A: A means of postponing punishment, a judicial means of jury nullification.
[and elsewhere:] The abolition bill does not and cannot prevent pointless appeals.
You can see why this would be my favorite argument and it is one that has come up repeatedly. Variations include “endless appeals” and “endless habeas appeals”. I think it’s important to define what these terms mean and the Constitutional underpinnings of these mechanisms before illustrating just how misinformed, stupid and dangerous the argument is.

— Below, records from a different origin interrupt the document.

(** X16: the validation lets NaN through, since [nan <= 0] is false: a
    deposit of NaN is accepted in any state, a withdrawal of NaN is
    accepted for any account that has a balance, and either leaves the
    account with balance NaN. *)
Theorem nan_amount_is_accepted
    (hash : string → Z) (account_id : string) (ty : TransactionType)
    (description : option string) (now : datetime) (self : LedgerService) :
  (ty = WITHDRAWAL → is_Some (self.(_balances) !! account_id)) →
  let r := process_transaction hash account_id ty nan description now self in
  r.1 = Return tt ∧ r.2.(_balances) !! account_id = Some nan.
Proof.
  intros Hex. cbv zeta. rewrite process_transaction_eq. cbv zeta.
  change (Float.leb nan Float.zero) with false. cbv iota.
  destruct ty.
  - unfold recorded, apply_transaction. simpl. rewrite lookup_insert_eq.
    split; [reflexivity|]. f_equal. apply float_add_nan_r.
  - destruct (Hex eq_refl) as [b Hb]. rewrite Hb, float_ltb_nan_r.
    unfold recorded, apply_transaction. simpl. rewrite lookup_insert_eq.
    split; [reflexivity|]. f_equal. apply float_sub_nan_r.
Qed.

Lemma nan_amount_is_accepted_witness :
  let r := process_transaction Examples.hash "acc1" WITHDRAWAL nan None 0%Z
             (state_after Examples.hash Examples.one_deposit) in
  r.1 = Return tt ∧ r.2.(_balances) !! "acc1" = Some nan.
Proof.
  apply (nan_amount_is_accepted Examples.hash "acc1" WITHDRAWAL None 0%Z
           (state_after Examples.hash Examples.one_deposit)).
  intros _. vm_compute. eexists. reflexivity.
Defined.

(** X17: once an account's balance is NaN the funds check no longer
    rejects anything, since [nan < amount] is false: every withdrawal
    whose amount passes the validation is accepted, and the balance stays
    NaN. Such a balance arises from ordinary floats: deposit infinity,
    then withdraw infinity. *)
Theorem nan_balance_accepts_every_withdrawal
    (hash : string → Z) (account_id : string) (amount : float)
    (description : option string) (now : datetime) (self : LedgerService) :
  self.(_balances) !! account_id = Some nan →
  Float.leb amount Float.zero = false →
  let r := process_transaction hash account_id WITHDRAWAL amount description now self in
  r.1 = Return tt ∧ r.2.(_balances) !! account_id = Some nan.
Proof.
  intros Hb Hle. cbv zeta. rewrite process_transaction_eq. cbv zeta.
  rewrite Hle, Hb. change (Float.ltb nan amount) with false. cbv iota.
  unfold recorded, apply_transaction. simpl. rewrite lookup_insert_eq, Hb.
  split; reflexivity.
Qed.

Lemma nan_balance_accepts_every_withdrawal_witness :
  let self := state_after Examples.hash
                [Examples.deposit "acc1" inf; Examples.withdraw "acc1" inf] in
  let r := process_transaction Examples.hash "acc1" WITHDRAWAL
             (Float.of_int 1000000) None 0%Z self in
  r.1 = Return tt ∧ r.2.(_balances) !! "acc1" = Some nan.
Proof.
  apply (nan_balance_accepts_every_withdrawal Examples.hash "acc1"
           (Float.of_int 1000000) None 0%Z
           (state_after Examples.hash
              [Examples.deposit "acc1" inf; Examples.withdraw "acc1" inf])).
  - vm_compute. reflexivity.
  - reflexivity.
Defined.

(** ** Rounding keeps floats well-formed and keeps their sign *)

Section FloatRounding.
Local Open Scope Z_scope.

Lemma digits2_pos_log2 (p : positive) :
  Z.pos (digits2_pos p) = Z.log2 (Z.pos p) + 1.
Proof.
  induction p as [p IH|p IH|]; simpl digits2_pos.
  - rewrite Pos2Z.inj_succ, IH.
    change (Z.pos p~1) with (2 * Z.pos p + 1).
    rewrite Z.log2_succ_double by lia. lia.
  - rewrite Pos2Z.inj_succ, IH.
    change (Z.pos p~0) with (2 * Z.pos p).
    rewrite Z.log2_double by lia. lia.
  - reflexivity.
Qed.

Lemma Zdigits2_pos (m : Z) : 0 < m → Zdigits2 m = Z.log2 m + 1.
Proof. destruct m as [|p|p]; try lia. intros _. apply digits2_pos_log2. Qed.

Lemma Zdigits2_nonneg (m : Z) : 0 <= Zdigits2 m.
Proof. destruct m; simpl; lia. Qed.

Lemma Zdigits2_shiftr (m n : Z) :
  0 <= m → 0 <= n → Zdigits2 (Z.shiftr m n) = Z.max 0 (Zdigits2 m - n).
Proof.
  intros Hm Hn. destruct (Z.eq_dec m 0) as [->|Hm0].
  { rewrite Z.shiftr_0_l. simpl. lia. }
  rewrite (Zdigits2_pos m) by lia.
  destruct (Z.lt_ge_cases (Z.log2 m) n) as [Hlt|Hge].
  - rewrite Z.shiftr_eq_0 by lia. simpl. lia.
  - assert (Hpos : 0 < Z.shiftr m n).
    { pose proof (proj2 (Z.shiftr_nonneg m n) Hm).
      destruct (Z.eq_dec (Z.shiftr m n) 0) as [H0|]; [|lia].
      apply Z.shiftr_eq_0_iff in H0. lia. }
    rewrite (Zdigits2_pos _ Hpos), Z.log2_shiftr by lia. lia.
Qed.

First, pointless signifies that the the only arbiter of a legal conviction is a jury at the trial level. It implies that any judicial review is a mechanism for undermining the jury’s just verdict. It also implies that somehow appellate courts are complicit in the liberal desire to avoid implementing the necessary punishment of death.
This flies in the face of what we normally call facts. For one, the Connecticut Supreme court has not only routinely upheld death sentences for those currently on death row (duh), but also has repeatedly and consistently upheld the constitutionality of the death penalty in Connecticut. Further, our supreme court overwhelmingly sides with the State against criminal defendants and if one is to accuse them of complicity in something, a more accurate accusation would involve the disturbing curtailing of individual rights and emasculation of Constitutional protections.
But I digress. Appeals are not pointless. They are checks on the functioning of our criminal justice system. They are the umpires that review the methods and processes we use. They are the enforcers of our rules of law, rules that we all rely upon to keep us and our freedoms safe. That a particular defendant has no viable claims for review does not make the entire appellate process pointless. Rather, it makes it indispensable.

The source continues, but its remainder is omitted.